The UK’s startup sector has long relied on a recycling effect. Founders who exit successfully tend to reinvest as angel investors and back the next generation of startups. A wave of rushed, tax-driven exits risks disrupting that cycle, Hashim claimed.
“The financial difference on a £5 million exit can run into hundreds of thousands of pounds. We are hearing from founders who have spent years building their businesses and are now making rushed decisions because of a policy change,” he said.
“The danger is that they accept lower valuations, close on unfavourable terms, or walk away from the right buyer because they are reacting to a deadline rather than making a considered decision.”

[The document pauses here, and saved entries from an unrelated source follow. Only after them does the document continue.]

(** C10.  For vectors [a] and [b] of the same size on the same executor and a
    scalar [s], the products [a * b] and [a * s] return a vector whose buffer
    was not live before the call and that holds the element-wise products;
    the elements of [a] and of [b] are the same after the call as before. *)
Theorem times_fresh_and_frame
    (NF_DEBUG : bool) (policy : AllocPolicy) (a b : Vector) (s : scalar) (h : Heap)
    (ea eb : list (option scalar)) :
  contents h a = Some ea →
  contents h b = Some eb →
  size_ b = size_ a →
  exec_ b = exec_ a →
  (∃ r h',
      times NF_DEBUG policy a b h = Ok (r, h') ∧
      (∀ p, data_ r = Some p → h !! p = None) ∧
      contents h' a = Some ea ∧
      contents h' b = Some eb ∧
      contents h' r = Some (zip_with (lift2 Qcmult) ea eb)) ∧
  (∃ r h',
      times_scalar policy a s h = Ok (r, h') ∧
      (∀ p, data_ r = Some p → h !! p = None) ∧
      contents h' a = Some ea ∧
      contents h' b = Some eb ∧
      contents h' r = Some (map (option_map (λ x, x * s)) ea)).
Proof.
  intros Ha Hb Hsz Hex.
  destruct (fresh_copy_spec policy a h ea Ha)
    as (r & h1 & Hcopy & Hrsz & Hrex & Hr & Hfresh & Hkeep).
  assert (Hsep : ∀ v es, contents h v = Some es → separate r v).
  { intros v es Hv p Hp. eapply contents_fresh; [done|]. by apply Hfresh. }
  split.
  - unfold times. unfold bind at 1.
    rewrite (validateOtherVector_same NF_DEBUG a b h) by done.
    unfold bind in Hcopy. unfold bind at 1 2.
    destruct (Vector_new policy (exec_ a) (size_ a) h) as [[r0 h0]| |]; try done.
    rewrite Hcopy. unfold mul.
    destruct (elementwise_spec (lift2 Qcmult) r b h1 ea eb Hr (Hkeep _ _ Hb))
      as (h2 & Hmul & Hr2 & Hframe); [congruence | |].
    { rewrite Hrex, Hex. apply reachable_refl. }
    unfold bind, ret. rewrite Hmul. exists r, h2. split; [done|].
    split; [done|]. split; [|split; [|done]].
    + rewrite Hframe by eauto. by apply Hkeep.
    + rewrite Hframe by eauto. by apply Hkeep.
  - unfold times_scalar.
    unfold bind in Hcopy. unfold bind at 1 2.
    destruct (Vector_new policy (exec_ a) (size_ a) h) as [[r0 h0]| |]; try done.
    rewrite Hcopy. unfold scalarMul.
    destruct (pointwise_spec (option_map (λ x, x * s)) r h1 ea Hr)
      as (h2 & Hmul & Hr2 & Hframe).
    unfold bind, ret. rewrite Hmul. exists r, h2. split; [done|].
    split; [done|]. split; [|split; [|done]].
    + rewrite Hframe by eauto. by apply Hkeep.
    + rewrite Hframe by eauto. by apply Hkeep.
Qed.

Lemma times_fresh_and_frame_witness :
  ∃ r h',
    times true {| alloc_zero_is_null := true; realloc_zero_is_null := true |}
      {| size_ := 2%N; data_ := Some 1%positive; exec_ := SerialExecutor |}
      {| size_ := 2%N; data_ := Some 2%positive; exec_ := SerialExecutor |}
      {[ 1%positive := [Some (Q2Qc 5); Some (Q2Qc 7)];
         2%positive := [Some (Q2Qc 2); Some (Q2Qc 3)] ]} = Ok (r, h') ∧
    contents h' {| size_ := 2%N; data_ := Some 1%positive; exec_ := SerialExecutor |}
    = Some [Some (Q2Qc 5); Some (Q2Qc 7)].
Proof.
  destruct (times_fresh_and_frame true
              {| alloc_zero_is_null := true; realloc_zero_is_null := true |}
              {| size_ := 2%N; data_ := Some 1%positive; exec_ := SerialExecutor |}
              {| size_ := 2%N; data_ := Some 2%positive; exec_ := SerialExecutor |}
              (Q2Qc 3)
              {[ 1%positive := [Some (Q2Qc 5); Some (Q2Qc 7)];
                 2%positive := [Some (Q2Qc 2); Some (Q2Qc 3)] ]}
              [Some (Q2Qc 5); Some (Q2Qc 7)] [Some (Q2Qc 2); Some (Q2Qc 3)])
    as [(r & h' & H1 & _ & H2 & _) _]; [reflexivity.. |].
  exists r, h'. split; assumption.
Defined.

(** ** Validation of the operands of [+=], [-=] and [*=] *)

Lemma validateOtherVector_debug this rhs h :
  size_ this ≠ size_ rhs ∨ exec_ this ≠ exec_ rhs →
  ∃ msg, validateOtherVector true this rhs h = ValidationError msg.
Proof.
  intros Hbad. unfold validateOtherVector, NF_DEBUG_ASSERT, NF_ASSERT, bind.
  destruct (size_ this =? size_ rhs)%N eqn:Esz; [|by eexists].
  apply N.eqb_eq in Esz. destruct Hbad as [Hbad|Hbad]; [done|].
  rewrite bool_decide_eq_false_2 by done. by eexists.
Qed.

(** C6 (as the code has it).  In a debug build, [+=], [-=] and [*=] by a
    vector report a validation error when the sizes or the executors of the
    operands differ, before the element-wise kernel runs.  In an optimised build
    [validateOtherVector] checks nothing and the three operators go on to the
    element-wise kernel. *)
Theorem arithmetic_validation_debug_only (this rhs : Vector) (h : Heap) :
  size_ this ≠ size_ rhs ∨ exec_ this ≠ exec_ rhs →
  ((∃ msg, add_assign true this rhs h = ValidationError msg) ∧
   (∃ msg, sub_assign true this rhs h = ValidationError msg) ∧
   (∃ msg, mul_assign true this rhs h = ValidationError msg)) ∧
  (validateOtherVector false this rhs h = Ok (tt, h) ∧
   add_assign false this rhs h = bind (add this rhs) (λ _, ret this) h ∧
   sub_assign false this rhs h = bind (sub this rhs) (λ _, ret this) h ∧
   mul_assign false this rhs h = bind (mul this rhs) (λ _, ret this) h).
Proof.
  intros Hbad. split.
  - destruct (validateOtherVector_debug this rhs h Hbad) as [msg Hmsg].
    unfold add_assign, sub_assign, mul_assign, bind. rewrite Hmsg.
    repeat split; by exists msg.
  - repeat split.
Qed.

Lemma arithmetic_validation_debug_only_witness :
  ∃ msg,
    add_assign true {| size_ := 1%N; data_ := Some 1%positive; exec_ := SerialExecutor |}
      {| size_ := 2%N; data_ := Some 2%positive; exec_ := SerialExecutor |}
      {[ 1%positive := [Some (Q2Qc 1)]; 2%positive := [Some (Q2Qc 2); Some (Q2Qc 3)] ]}
    = ValidationError msg.
Proof.
  destruct (arithmetic_validation_debug_only
              {| size_ := 1%N; data_ := Some 1%positive; exec_ := SerialExecutor |}
              {| size_ := 2%N; data_ := Some 2%positive; exec_ := SerialExecutor |}
              {[ 1%positive := [Some (Q2Qc 1)];
                 2%positive := [Some (Q2Qc 2); Some (Q2Qc 3)] ]})
    as [[H _] _]; [left; discriminate | exact H].
Defined.

(** C6, counterexample.  In an optimised build, [+=] on a vector of the
    serial executor and a vector of the host-parallel executor completes
    without a validation error, with the sum in the left operand. *)
Lemma arithmetic_validation_counterexample :
  let h : Heap := {[ 1%positive := [Some (Q2Qc 1)]; 2%positive := [Some (Q2Qc 2)] ]} in
  let a := {| size_ := 1%N; data_ := Some 1%positive; exec_ := SerialExecutor |} in
  let b := {| size_ := 1%N; data_ := Some 2%positive; exec_ := CPUExecutor |} in
  exec_ a ≠ exec_ b ∧
  ∃ h', add_assign false a b h = Ok (a, h') ∧ contents h' a = Some [Some (Q2Qc 3)].
Proof.
  intros h a b. split; [done|]. eexists. split; [vm_compute; reflexivity|].
  vm_compute. qc_eq.
Qed.

(** ** The invariant "null buffer iff size zero" *)

Lemma exec_realloc_null policy exec ptr n h ptr' h' :
  alloc_zero_is_null policy = true → realloc_zero_is_null policy = true →
  exec_realloc policy exec ptr n h = Ok (ptr', h') → (ptr' = None ↔ n = 0%N).
Proof.
  intros Ha Hr. unfold exec_realloc, exec_alloc. rewrite Ha, Hr, !andb_true_r.
  destruct ptr as [q|].
  - destruct (h !! q); [|done]. destruct (n =? 0)%N eqn:E.
    + apply N.eqb_eq in E. by intros [= <- <-].
    + apply N.eqb_neq in E. by intros [= <- <-].
  - destruct (n =? 0)%N eqn:E.
    + apply N.eqb_eq in E. by intros [= <- <-].
    + apply N.eqb_neq in E. by intros [= <- <-].
Qed.

Lemma exec_alloc_null policy exec n h ptr' h' :
  alloc_zero_is_null policy = true →
  exec_alloc policy exec n h = Ok (ptr', h') → (ptr' = None ↔ n = 0%N).
Proof.
  intros Ha. unfold exec_alloc. rewrite Ha, andb_true_r.
  destruct (n =? 0)%N eqn:E.
  - apply N.eqb_eq in E. by intros [= <- <-].
  - apply N.eqb_neq in E. by intros [= <- <-].
Qed.

Lemma resize_null_iff_empty policy this size h v h' :
  alloc_zero_is_null policy = true → realloc_zero_is_null policy = true →
  resize policy this size h = Ok (v, h') → null_iff_empty v ∧ size_ v = size.
Proof.
  intros Ha Hr. unfold resize, bind, ret, null_iff_empty.
  destruct (negb (empty this)).
  - destruct (exec_realloc _ _ _ _ _) as [[ptr h1]| |] eqn:E; try done.
    intros [= <- <-]. simpl. split; [|done]. by eapply exec_realloc_null.
  - destruct (exec_alloc _ _ _ _) as [[ptr h1]| |] eqn:E; try done.
    intros [= <- <-]. simpl. split; [|done]. by eapply exec_alloc_null.
Qed.

Lemma resize_total policy this size h es :
  contents h this = Some es → ∃ v h', resize policy this size h = Ok (v, h').
Proof.
  intros Hthis. unfold resize, bind, ret, empty.
  destruct (size_ this =? 0)%N eqn:E; simpl.
  - destruct (exec_alloc_spec policy (exec_ this) size h) as (ptr & h1 & -> & _). eauto.
  - apply N.eqb_neq in E. destruct (contents_nonempty _ _ _ Hthis E) as [q Hq].
    destruct (contents_Some_block _ _ _ _ Hq Hthis) as (blk & Hblk & _).
    unfold exec_realloc. rewrite Hq, Hblk. destruct (_ && _); eauto.
Qed.



(** Neither hypothesis on the executor can be dropped: [Vector] itself never
    looks at the size.  With an executor whose [alloc] returned a block for a
    request of zero bytes, the vector constructed with size zero would have a
    buffer that is not null; with an executor whose [realloc] did so, a vector
    of two elements resized to zero would. *)
Lemma Vector_null_iff_empty_needs_executor :
  (∃ v h',
     Vector_new {| alloc_zero_is_null := false; realloc_zero_is_null := true |}
       SerialExecutor 0%N ∅ = Ok (v, h') ∧
     size_ v = 0%N ∧ data_ v ≠ None ∧ ¬ null_iff_empty v) ∧
  (∃ a h v h',
     Vector_filled {| alloc_zero_is_null := true; realloc_zero_is_null := false |}
       SerialExecutor 2%N (Q2Qc 1) ∅ = Ok (a, h) ∧
     resize {| alloc_zero_is_null := true; realloc_zero_is_null := false |} a 0%N h
     = Ok (v, h') ∧
     size_ v = 0%N ∧ data_ v ≠ None ∧ ¬ null_iff_empty v).
Proof.
  split.
  - eexists _, _. split; [vm_compute; reflexivity|]. simpl.
    split; [done|]. split; [done|]. unfold null_iff_empty. simpl. intros [_ H].
    by specialize (H eq_refl).
  - eexists _, _, _, _. split; [vm_compute; reflexivity|].
    split; [vm_compute; reflexivity|]. simpl.
    split; [done|]. split; [done|]. unfold null_iff_empty. simpl. intros [_ H].
    by specialize (H eq_refl).
Qed.

(** * Further properties of [Vector] *)

Section VectorMoreFacts.

Variable NF_DEBUG : bool.
Variable policy : AllocPolicy.
Implicit Types (h : Heap) (v a b this rhs : Vector) (p q : positive).

Lemma contents_delete_ne h v q :
  data_ v ≠ Some q → contents (delete q h) v = contents h v.
Proof.
  unfold contents. intros Hne. destruct (data_ v) as [p|]; [|done].
  rewrite lookup_delete_ne; [done | congruence].
Qed.

Lemma contents_empty_data h v es :
  contents h v = Some es → size_ v = 0%N → es = [].
Proof.
  intros Hv Hsz. apply contents_length in Hv. rewrite Hsz in Hv. by destruct es.
Qed.

Lemma exec_free_live exec q blk h :
  h !! q = Some blk → exec_free exec (Some q) h = Ok (tt, delete q h).
Proof. unfold exec_free. by intros ->. Qed.

Lemma resize_spec this n h et :
  contents h this = Some et →
  ∃ r h' er,
    resize policy this n h = Ok (r, h') ∧
    size_ r = n ∧ exec_ r = exec_ this ∧
    contents h' r = Some er ∧
    (∀ i, (i < n)%N → (i < size_ this)%N → er !! N.to_nat i = et !! N.to_nat i) ∧
    (∀ p, data_ r = Some p → h !! p = None) ∧
    (∀ v ev, contents h v = Some ev → separate this v → contents h' v = Some ev).
Proof.
  intros Hthis. unfold resize, empty, bind, ret.
  destruct (size_ this =? 0)%N eqn:E; simpl.
  - apply N.eqb_eq in E.
    destruct (exec_alloc_spec policy (exec_ this) n h)
      as (ptr & h1 & -> & Hfresh & Hkeep & Hnew & _).
    eexists _, h1, _. split; [done|]. simpl. split_and!; try done.
    + intros i _ Hi. lia.
    + intros v ev Hv _. by apply Hkeep.
  - apply N.eqb_neq in E. destruct (contents_nonempty _ _ _ Hthis E) as [q Hq].
    destruct (contents_Some_block _ _ _ _ Hq Hthis) as (old & Hold & Hlen & ->).
    unfold exec_realloc. rewrite Hq, Hold.
    destruct ((n =? 0)%N && realloc_zero_is_null policy) eqn:Ez.
    + apply andb_true_iff in Ez as [->%N.eqb_eq _].
      eexists _, _, []. split; [done|]. simpl. split_and!; try done.
      * intros i Hi. lia.
      * intros v ev Hv Hsep. rewrite contents_delete_ne; [done | by apply Hsep].
    + set (p := fresh (dom h)).
      set (blk := take (N.to_nat n) old ++ replicate (N.to_nat n - length old) None).
      assert (length blk = N.to_nat n) as Hblk.
      { unfold blk. rewrite length_app, length_take, length_replicate. lia. }
      eexists _, _, blk. split; [done|]. simpl. split_and!; try done.
      * unfold contents. simpl. rewrite lookup_insert_eq. simpl.
        rewrite decide_True by lia. f_equal. apply take_ge. lia.
      * intros i Hi1 Hi2. unfold blk.
        rewrite lookup_app_l by (rewrite length_take; lia).
        rewrite !lookup_take_lt by lia. done.
      * intros p' [= <-]. apply fresh_not_live.
      * intros v ev Hv Hsep. rewrite contents_insert_ne.
        -- rewrite contents_delete_ne; [done | by apply Hsep].
        -- eapply contents_fresh; [done | apply fresh_not_live].
Qed.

“Clients are now rushing to complete on transactions before the deadline in April.”
The pressure is felt acutely in the tech sector, where founders typically hold large equity stakes. Unlike salary income, gains on share sales are taxed at CGT rates, making the April deadline particularly consequential for anyone planning an exit.
An uncomfortable question is what happens to the businesses being sold. Rushed deals mean founders may accept buyers who are not the right long-term stewards. Companies built over decades can change hands in weeks, shaped less by strategy than by a tax calendar.
“Founders who took enormous personal and financial risk to build something now feel the terms have changed on them without warning. That erodes trust. And when trust erodes, the next generation of founders starts asking whether the UK is really the right place to build.”
For those who miss the April deadline, Hashim urges against panic. “There are still planning opportunities available after April. The worst outcome is a founder who rushes a sale, undervalues their business, and ends up worse off than if they had taken their time and structured the exit properly.”
“The UK needs founders to stay in the game, as investors, as operators, as people who back the next idea. Every rushed exit is a potential gap in that chain.